Evidence of recent LINE activity, in the form of bimorphic LINE insertions, is a difficult problem to represent in genome assemblies because the shorter allele (lacking the LINE) is preferentially selected for the final assembly. This is exemplified in the CanFam1 assembly. A BAC clone (GenBank accession no. AC147784.3) from the same dog that was sequenced for CanFam1, contains a full-length L1_Y_Cf (bases 83,981-90,278) with two uninterrupted ORFs. However, although the BAC sequence is represented in CanFam1 (chr29, bases 36,992,169-37,155,933), the LINE is absent. Analysis of the raw sequence reads (from the Trace Archive) that cover the insertion site reveals two alleles in which the element is either absent (e.g., accession nos. 294,160,392 and 285,880,943) or present (e.g., accession nos. 290,601,686 and 237,812,340). This is clearly an example of a bimorphic LINE insertion. We have begun to examine this phenomenon in more detail by using the 3′-ends of LINEs (plus unique flanking sequence) from the poodle genome sequence. When searched against CanFam1, alignments that span the flanking sequence, but not the LINE sequence, indicate potential bimorphic insertions of LINEs. Our preliminary analysis suggests that there are more than a hundred of such candidate regions that can now be tested by amplification of the regions from multiple dog genomes.

The analysis of LINEs in the dog genome has revealed examples of intact elements that are potentially active, and evidence for a higher level of recent activity than in the human genome. It is therefore possible that increased LINE activity has contributed to the relatively high frequency of bimorphic SINE insertions in the canine genome.

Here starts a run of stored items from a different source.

(* ===== verification/ReactHook.v ===== *)
(** * The React hook: packages/react/src/useSyrotpVerification.ts

    [useSyrotpVerification] as a state machine.  React's part is what its
    documentation says of function components: a setter queues an update of the
    state, a render commits the state with all queued updates, and the effects whose
    dependencies differ from those of their last run are cleaned up and run again,
    with the committed values, after the commit and before the next one.  The
    options of the hook do not change while it is mounted. *)

From S2P Require Import Prelude JsString Json Date Schema Client Controller.
From Stdlib Require Import String Ascii.

Open Scope string_scope.

(** The state with all queued updates ([h_verification], [h_secondsLeft]), the
    committed values the effects wait to see, those of their last run, the ref, the
    interval of the countdown with the [expires_at] it closed over, the running
    polling effect, and the requests by the polling effect that made them. *)
Record Hook : Type := mkHook {
  h_mounted : bool; h_baseUrl : string; h_verification : ClientVerification; h_secondsLeft : option Z;
  h_committed : option (ClientVerification * option Z);
  h_last : option (ClientVerification * option Z);
  h_prevStatus : verificationStatus; h_countdown : option string; h_poll : option nat;
  h_effects : nat; h_requests : list string; h_outstanding : list (nat * nat); h_calls : list Callback;
}.

Inductive HookEvent : Type :=
  | HRender
  | HEffects
  | HCountdown (now : Z)
  | HPollTimer
  | HSettle (request : nat) (result : PollResult)
  | HUnmount.

#[export] Instance HookEvent_render_dec (e : HookEvent) : Decision (e = HRender).
Proof. destruct e; (by left) || (by right). Defined.

Section React.
Context `{DateParse}.

(** The first render: [useState(initial)], nothing has run yet. *)
Definition mount (baseUrl : string) (initial : ClientVerification) (now : Z) : Hook :=
  let secs := computeSecondsLeft now (cv_expires_at initial) in
  mkHook true baseUrl initial secs (Some (initial, secs)) None (cv_status initial) None None 0 [] [] [].

Definition setVerification (f : ClientVerification -> ClientVerification) (h : Hook) : Hook :=
  mkHook (h_mounted h) (h_baseUrl h) (f (h_verification h)) (h_secondsLeft h) (h_committed h) (h_last h) (h_prevStatus h)
    (h_countdown h) (h_poll h) (h_effects h) (h_requests h) (h_outstanding h) (h_calls h).

Definition setSecondsLeft (s : option Z) (h : Hook) : Hook :=
  mkHook (h_mounted h) (h_baseUrl h) (h_verification h) s (h_committed h) (h_last h) (h_prevStatus h)
    (h_countdown h) (h_poll h) (h_effects h) (h_requests h) (h_outstanding h) (h_calls h).

Definition h_call (cbs : list Callback) (h : Hook) : Hook :=
  mkHook (h_mounted h) (h_baseUrl h) (h_verification h) (h_secondsLeft h) (h_committed h) (h_last h) (h_prevStatus h)
    (h_countdown h) (h_poll h) (h_effects h) (h_requests h) (h_outstanding h) (h_calls h ++ cbs).

(** [tick] of the polling effect: the request leaves. *)
Definition h_request (effect : nat) (v : ClientVerification) (h : Hook) : Hook :=
  mkHook (h_mounted h) (h_baseUrl h) (h_verification h) (h_secondsLeft h) (h_committed h) (h_last h) (h_prevStatus h)
    (h_countdown h) (h_poll h) (h_effects h)
    (h_requests h ++ [status_url (h_baseUrl h) (cv_id v)])
    ((List.length (h_requests h), effect) :: h_outstanding h) (h_calls h).

(** The effect on [verification]: transition callbacks. *)
Definition callback_effect (v : ClientVerification) (h : Hook) : Hook :=
  let h' := h_call (transition_callback (h_prevStatus h) v) h in
  mkHook (h_mounted h') (h_baseUrl h') (h_verification h') (h_secondsLeft h') (h_committed h') (h_last h') (cv_status v)
    (h_countdown h') (h_poll h') (h_effects h') (h_requests h') (h_outstanding h') (h_calls h').

(** The effect on [status] and [expires_at]: the countdown interval. *)
Definition countdown_effect (v : ClientVerification) (h : Hook) : Hook :=
  mkHook (h_mounted h) (h_baseUrl h) (h_verification h) (h_secondsLeft h) (h_committed h) (h_last h) (h_prevStatus h)
    (if isTerminal (cv_status v) then None else Some (cv_expires_at v))
    (h_poll h) (h_effects h) (h_requests h) (h_outstanding h) (h_calls h).

(** The effect on [status]: polling.  Its cleanup has stopped the previous one. *)
Definition poll_effect (v : ClientVerification) (h : Hook) : Hook :=
  let set p n := mkHook (h_mounted h) (h_baseUrl h) (h_verification h) (h_secondsLeft h) (h_committed h) (h_last h)
                   (h_prevStatus h) (h_countdown h) p n (h_requests h) (h_outstanding h) (h_calls h) in
  if isTerminal (cv_status v) then set None (h_effects h)
  else h_request (h_effects h) v (set (Some (h_effects h)) (S (h_effects h))).

(** [secondsLeft > 0]; NaN compares false. *)
Definition time_left (secs : option Z) : bool := match secs with Some s => (0 <? s)%Z | None => false end.

(** The effect on [secondsLeft] and [status]: the local expiry. *)
Definition expiry_effect (v : ClientVerification) (secs : option Z) (h : Hook) : Hook :=
  if negb (status_eqb (cv_status v) pending) then h
  else if time_left secs then h
  else setVerification (fun prev => if status_eqb (cv_status prev) pending then locally_expired prev else prev) h.

(** Whether a dependency array differs from the one of the last run. *)
Definition dep_changed {D} `{EqDecision D} (deps : ClientVerification * option Z -> D)
    (last : option (ClientVerification * option Z)) (cur : ClientVerification * option Z) : bool :=
  match last with None => true | Some l => negb (bool_decide (deps l = deps cur)) end.

(** The effects after a commit, in the order of the source.  The first one compares
    statuses itself, so running it without a changed [verification] does nothing. *)
Definition run_effects (cur : ClientVerification * option Z) (h : Hook) : Hook :=
  let '(v, secs) := cur in
  let last := h_last h in
  let h := mkHook (h_mounted h) (h_baseUrl h) (h_verification h) (h_secondsLeft h) None (Some cur) (h_prevStatus h)
             (h_countdown h) (h_poll h) (h_effects h) (h_requests h) (h_outstanding h) (h_calls h) in
  let h := callback_effect v h in
  let h := if dep_changed (fun p => (cv_status (fst p), cv_expires_at (fst p))) last cur
           then countdown_effect v h else h in
  let h := if dep_changed (fun p => cv_status (fst p)) last cur then poll_effect v h else h in
  if dep_changed (fun p => (snd p, cv_status (fst p))) last cur then expiry_effect v secs h else h.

Evidence for SINE-mediated transduction of 3′-flanking sequences

When transcription of a retrotransposon fails to terminate at the end of the element, the additional downstream genomic sequence that is transcribed can be mobilized to a new genomic location along with the element. This mechanism of transduction is thought to occur during retrotransposition of LINE-1 elements when the normal polyadenylation signal is bypassed in favor of a second, downstream signal (Goodier et al. 2000; Pickeral et al. 2000). However, transduction of 3′-flanking sequences by SINEs has not been described previously. Analysis of flanking sequences and target site duplications for SINEC_Cf elements in the dog genome revealed several examples of short genomic segments (60-120 bp) that appear to have been transduced during retrotransposition of SINEC_Cfs (Supplemental Table S2). These examples include a short segment of Chromosome 8 that is replicated downstream of a SINEC_Cf at eight other genomic locations. They also include a bimorphic insertion, where a SINE appears to have transposed a short segment from Chromosome 13 to Chromosome 1 of the boxer genome, although the latter locus lacks both elements in the sequenced poodle genome. The genomic variability that results from bimorphic insertions of SINEs may therefore extend to additional flanking sequences for some active SINEC_Cfs. Although the mechanism for these putative transduction events remains to be explored, the sequences are consistent with transcription of active SINEC_Cf repeats through their 3′-flanking sequences, with polyadenylation at downstream cleavage sites.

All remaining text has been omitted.